2.3.1 Breve comentário sobre a proposta de cliticização

A proposta de cliticização objetiva elevar o advérbio de negação que ocorre em posição pré-verbal ao estatuto de clítico. São feitas análises acústicas e, principalmente, testes sintáticos, no intuito de comprovar a hipótese. No entanto, esse tipo de análise precisa estabelecer uma metodologia adequada. Ferrari (2015) investiga o estatuto do pronome cê no PB, que comumente é tratado na literatura como um clítico, sobretudo por evidências de testes sintáticos (cf. VITRAL, 1996 e RAMOS, 1997). A autora propõe que a tonicidade (os clíticos são considerados formas átonas) deve ser medida com parâmetros acústicos, e não sintáticos. Baseada em outros trabalhos (BARBOSA, 2000, 2002), Ferrari (2015) diz que a sílaba acentuada em PB apresenta maior duração. Desse modo, tal parâmetro acústico deve ser levado em consideração na análise dos dados. Esse método torna possível identificar itens átonos (clíticos, por exemplo) ou tônicos (formas plenas). Como num corpus de fala espontânea há, principalmente, grande variabilidade do conteúdo locutivo do enunciado e a possibilidade de mudança

da taxa de elocução de um falante, a autora adotou o método de se comparar “as formas pronominais com as sílabas de um mesmo enunciado e de uma mesma unidade tonal”

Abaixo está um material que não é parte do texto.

(** Records that come back as they were make the same state. *)
Lemma performAll_reread rs s s' : Forall dataOK rs -> performAll rs s = Ok s' -> performAll (rereadRecord <$> rs) s = Ok s'.
Proof.
  intros Hrs. revert s. induction Hrs as [|r rs Hr _ IH]; intros s; cbn [performAll fmap list_fmap]; [done|].
  unfold performRecord, obind. destruct (operationOf r) as [op|e] eqn:E; [|done]. rewrite (reread_operation r op Hr E).
  destruct op as [op|]; [|apply IH]. destruct (perform op s); [apply IH|done].
Qed.
Lemma afterTransactions_reread txs s s' : Forall (fun tx => Forall dataOK (txRecords tx)) txs ->
  afterTransactions txs s = Ok s' -> afterTransactions (rereadTx <$> txs) s = Ok s'.
Proof.
  intros Htx. revert s. induction Htx as [|tx txs Hr _ IH]; intros s; cbn [afterTransactions fmap list_fmap rereadTx txRecords txEnding]; [done|].
  unfold obind. destruct (performAll (txRecords tx) s) as [s1|e] eqn:E; [|done]. rewrite (performAll_reread _ _ _ Hr E). apply IH.
Qed.
Lemma dataOK_readable rs : Forall dataOK rs -> Forall readableData rs.
Proof. intros H'. eapply Forall_impl; [exact H'|]. by intros r []. Qed.
Lemma dataOK_readableTxs txs : Forall (fun tx => Forall dataOK (txRecords tx)) txs -> Forall (fun tx => Forall readableData (txRecords tx)) txs.
Proof. intros H'. eapply Forall_impl; [exact H'|]. intros tx. apply dataOK_readable. Qed.
Lemma openOK_data open s s' : Forall dataOK open -> performAll open s = Ok s' -> openOK (Some open) s.
Proof. intros Ho Hs. split; [by apply dataOK_readable|]. exists s'. by apply performAll_reread. Qed.
End Recovery.

(** ** Crash and recovery *)

Section Crash.
Context {DB State : Type} `{RecoveryLaws DB State}.
Context (BUFFER_SIZE maxBytes : nat) (memory : nat -> bytes) (calls : WALRecord -> list bytes).
Context (HB : (0 < BUFFER_SIZE)%nat) (Hmem : forall n, length (memory n) = n) (Hmax : (0 < maxBytes)%nat) (Hcalls : forall r, concat (calls r) = recordBytes r).

Local Abbreviation recover := (recover BUFFER_SIZE memory).

Lemma history_last txs rs : history (txs ++ [mkTx rs Committed]) None = (concat (logOf <$> txs) ++ BeginTransactionRecord :: rs) ++ [CommitRecord].
Proof.
  unfold history. rewrite fmap_app, concat_app, !app_nil_r. cbn [fmap list_fmap concat logOf txRecords txEnding endRecord app].
  by rewrite app_nil_r, <- !app_assoc.
Qed.

(** C3. Committed transactions survive a crash, and only they do.  Transactions log their records, the
    last of them commits, and the process or the machine dies at any time after that commit, before
    more is logged: opening the database on what was synced replays the log to exactly the state that
    the logged operations of the committed transactions make, in their order and without anything of
    the ones that were rolled back; no transaction stays open and the log stays for the next time.  If
    the file also has complete records of a transaction that did not end, they have no effect, but
    the log is cleared.  The records are those that the log gives back: sizes and numbers in range,
    expressions made of cases, function calls, literals, properties and variables, no value of type
    SERIAL, and no DROP SEQUENCE (which is replayed as the drop of a table); and their operations
    succeed when they are performed in the order of the log. *)
Theorem crash_recovery txs rs db s :
  Forall (fun tx => Forall dataOK (txRecords tx)) (txs ++ [mkTx rs Committed]) -> hasActiveTransaction db = false ->
  afterTransactions (txs ++ [mkTx rs Committed]) (committed db) = Ok s ->
  exists wal n, logAll BUFFER_SIZE maxBytes calls (history (txs ++ [mkTx rs Committed]) None) (openWAL BUFFER_SIZE []) = (Ok tt, wal) /\
    onDisk wal = synced wal /\
    (forall fuel, (n <= fuel)%nat ->
      exists db', recover fuel (db, synced wal) = (Ok tt, (db', synced wal)) /\ hasActiveTransaction db' = false /\ committed db' = s) /\
    (forall open s', Forall dataOK open -> performAll open s = Ok s' ->
      exists n', forall fuel, (n' <= fuel)%nat ->
        exists db', recover fuel (db, synced wal ++ logBytes (BeginTransactionRecord :: open)) = (Ok tt, (db', [])) /\
          hasActiveTransaction db' = false /\ committed db' = s).
Proof.
  intros Htx Ha Hp. assert (Hser : Forall serializable (history (txs ++ [mkTx rs Committed]) None)).
  { eapply Forall_impl; [exact (history_ok (State := State) _ None s (dataOK_readableTxs _ Htx) I)|]. apply recordOK_serializable. }
  rewrite history_last in *.
  destruct (log_on_disk BUFFER_SIZE maxBytes calls HB Hmax Hcalls [] (concat (logOf <$> txs) ++ BeginTransactionRecord :: rs) CommitRecord [] eq_refl Hser)
    as (wal & E & _ & _ & _ & _ & D). destruct (D eq_refl) as [D1 D2]. cbn [app] in D1. rewrite <- history_last in D1.
  pose proof (afterTransactions_reread _ _ _ Htx Hp) as Hp'. apply dataOK_readableTxs in Htx.
  destruct (replay_recovers BUFFER_SIZE memory HB Hmem _ None db s Htx I Ha Hp') as (n & Hn). exists wal, n. rewrite D1. split; [done|]. split; [by rewrite D2|]. split; [done|].
  intros open s' Ho Hs. destruct (replay_recovers BUFFER_SIZE memory HB Hmem _ (Some open) db s Htx (openOK_data _ _ _ Ho Hs) Ha Hp') as (n' & Hn').
  exists n'. intros fuel Hf. destruct (Hn' fuel Hf) as (db' & E' & A' & C'). exists db'. split; [|done]. rewrite <- E'. do 2 f_equal.
  unfold history. by rewrite app_nil_r, logBytes_app.
Qed.

(** A transaction that was running at the crash takes the committed ones with it: recovery brings
    their state back in memory but clears the log, so that after a second crash before a checkpoint,
    with the files as they were, nothing of them is left. *)
Theorem cleared_log_loses_commits txs open db s s' :
  Forall (fun tx => Forall dataOK (txRecords tx)) txs -> Forall dataOK open -> performAll open s = Ok s' -> hasActiveTransaction db = false ->
  afterTransactions txs (committed db) = Ok s ->
  exists n, forall fuel, (n <= fuel)%nat ->
    exists db' log', recover fuel (db, logBytes (history txs (Some open))) = (Ok tt, (db', log')) /\ committed db' = s /\
      recover fuel (db, log') = (Ok tt, (db, log')).
Proof.
  intros Htx Ho Hs Ha Hp. destruct (replay_recovers BUFFER_SIZE memory HB Hmem txs (Some open) db s (dataOK_readableTxs _ Htx) (openOK_data _ _ _ Ho Hs) Ha
    (afterTransactions_reread _ _ _ Htx Hp)) as (n & Hn).
  exists n. intros fuel Hf. destruct (Hn fuel Hf) as (db' & E & _ & C). exists db', []. done.
Qed.
End Crash.

(** ** A database that remembers its operations *)

Record History := mkHistory { done_ : list Operation; running : option (list Operation) }.
#[global] Instance History_recovery : Recovery History := {
  hasActiveTransaction h := bool_decide (is_Some (running h));
  beginRecoveryTransaction := smodify (fun h => mkHistory (done_ h) (Some (done_ h)));
  commit := smodify (fun h => mkHistory (default (done_ h) (running h)) None);
  rollback := smodify (fun h => mkHistory (done_ h) None);
  execute op := smodify (fun h => mkHistory (done_ h) ((fun l => l ++ [op]) <$> running h));
}.
#[global] Program Instance History_laws : RecoveryLaws History (list Operation) := {
  committed := done_;
  working h := default (done_ h) (running h);
  perform op l := Ok (l ++ [op]);
}.
Next Obligation. intros h _. eexists. by split. Qed.
Next Obligation. intros op [d [l|]] s Ha [= <-]; [|done]. eexists. by split. Qed.
Next Obligation. intros h _. eexists. by split. Qed.
Next Obligation. intros h _. eexists. by split. Qed.

Definition exMemory (n : nat) : bytes := replicate n 0.
Lemma exMemory_ok n : length (exMemory n) = n.
Proof. apply length_replicate. Qed.
(** A transaction that inserts two nodes, one that is rolled back, and one that steps a sequence. *)
Definition exTxs : list Tx := [mkTx [exInsertion] Committed; mkTx [exInsertion; exInsertion] RolledBack].
Lemma exInsertion_data : dataOK exInsertion.
Proof. split; [split; [done|apply exInsertion_ok]|]. split; [|done]. repeat constructor; discriminate. Qed.
Lemma exTxs_ok : Forall (fun tx => Forall dataOK (txRecords tx)) (exTxs ++ [mkTx [UpdateSequenceRecord 0 2] Committed]).
Proof.
  pose proof exInsertion_data. assert (Hu : dataOK (UpdateSequenceRecord 0 2)) by (split; [split; [done|by vm_compute]|split; [constructor|done]]).
  unfold exTxs. cbn [app]. rewrite !Forall_cons. cbn [txRecords]. rewrite !Forall_cons. by split_and!.
Qed.

Lemma crash_recovery_witness :
  let txs := exTxs ++ [mkTx [UpdateSequenceRecord 0 2] Committed] in
  exists wal n, logAll 16 1000 (fun r => [recordBytes r]) (history txs None) (openWAL 16 []) = (Ok tt, wal) /\
    (forall fuel, (n <= fuel)%nat ->
      exists db', recover 16 exMemory fuel (mkHistory [] None, synced wal) = (Ok tt, (db', synced wal)) /\ hasActiveTransaction db' = false /\
        committed db' = [OpInsertNodes 3 [exVector]; OpNextKVal 0 2]).
Proof.
  destruct (crash_recovery 16 1000 exMemory (fun r => [recordBytes r]) ltac:(lia) exMemory_ok ltac:(lia) (fun r => app_nil_r _) exTxs [UpdateSequenceRecord 0 2]
    (mkHistory [] None) [OpInsertNodes 3 [exVector]; OpNextKVal 0 2]) as (wal & n & E & _ & R & _); [apply exTxs_ok|done|reflexivity|].
  exists wal, n. exact (conj E R).
Defined.

Lemma cleared_log_loses_commits_witness :
  exists n, forall fuel, (n <= fuel)%nat ->
    exists db' log', recover 16 exMemory fuel (mkHistory [] None, logBytes (history exTxs (Some [exInsertion]))) = (Ok tt, (db', log')) /\
      committed db' = [OpInsertNodes 3 [exVector]] /\ recover 16 exMemory fuel (mkHistory [] None, log') = (Ok tt, (mkHistory [] None, log')).
Proof.
  apply (cleared_log_loses_commits 16 exMemory ltac:(lia) exMemory_ok exTxs [exInsertion] (mkHistory [] None) [OpInsertNodes 3 [exVector]] [OpInsertNodes 3 [exVector]; OpInsertNodes 3 [exVector]]).
  - assert (H := exTxs_ok). apply Forall_app in H. apply H.
  - constructor; [apply exInsertion_data|constructor].
  - reflexivity.
  - done.
  - reflexivity.
Defined.

(** A checkpoint record in the log makes recovery fail. *)
Example checkpoint_not_replayed :
  let log := logBytes [CheckpointRecord] in
  recover 16 exMemory 10 (mkHistory [] None, log) = (Err (BaseException "Error during recovery"), (mkHistory [] None, log)).
Proof. by vm_compute. Qed.

(** A committed DROP SEQUENCE is replayed as the drop of the table with the same number. *)
Example dropped_sequence_replayed :
  let txs := [mkTx [DropCatalogEntryRecord 9 SEQUENCE_ENTRY] Committed] in
  afterTransactions txs [] = Ok [OpDropSequence 9] /\
  fst (snd (recover 16 exMemory 10 (mkHistory [] None, logBytes (history txs None)))) = mkHistory [OpDropTableEntry 9] None.
Proof. split; [done|by vm_compute]. Qed.

(** A record whose serialization throws, such as that of a macro whose body is a parameter, leaves its
    first bytes in the log.  The statement fails and is rolled back, but a transaction that commits
    later cannot be recovered. *)
Example failed_record_stays :
  let body := mkExpr ExprType.PARAMETER "" "" [] (ParsedParameterExpression "p") in
  let create := CreateCatalogEntryRecord (mkEntry "m" 5 false (ScalarMacroCatalogEntry (mkMacro body [] []))) in
  let log_ := log 16 1000 (fun r => [recordBytes r]) in
  let '(r1, wal1) := (log_ BeginTransactionRecord ;;; log_ create) (openWAL 16 []) in
  let '(r2, wal2) := (log_ RollbackRecord ;;; log_ BeginTransactionRecord ;;; log_ (UpdateSequenceRecord 0 2) ;;; log_ CommitRecord) wal1 in
  r1 = Err InternalException /\ r2 = Ok tt /\
  fst (recover 16 exMemory 20 (mkHistory [] None, synced wal2)) = Err (BaseException "Error during recovery").
Proof. by vm_compute. Qed.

(FERRARI, 2015, p. 99). Nesse tipo de análise, deve-se considerar o espectrograma e a percepção do sinal acústico para segmentar o enunciado em sílabas fonéticas. Depois de segmentar as sílabas para comparação, ainda é preciso normalizá-las. Isso se deve ao fato de que

[s]ílabas que apresentam a mesma duração, mensurada em milissegundos, podem na realidade possuir valores diferentes, dependendo das vogais e das consoantes nelas contidas. Faz-se, portanto, necessário implementar um processo de normalização das sílabas que leve em conta tais fatores e permita comparar as sílabas diferentes de forma mais adequada. (FERRARI, 2015, p. 104).

Essa normalização é feita através de um script para o software Praat chamado SGdetector (BARBOSA, 2006). Além de todos esses processos, é necessária ainda uma validação estatística dos dados analisados. A metodologia adotada por Ferrari (2015) é bastante inovadora e permite vislumbrar resultados interessantes no que se refere ao estatuto de cliticização de formas reduzidas no PB. Seria o caso de incorporar tal metodologia na investigação das formas reduzidas do advérbio não em posição pré- verbal no PB.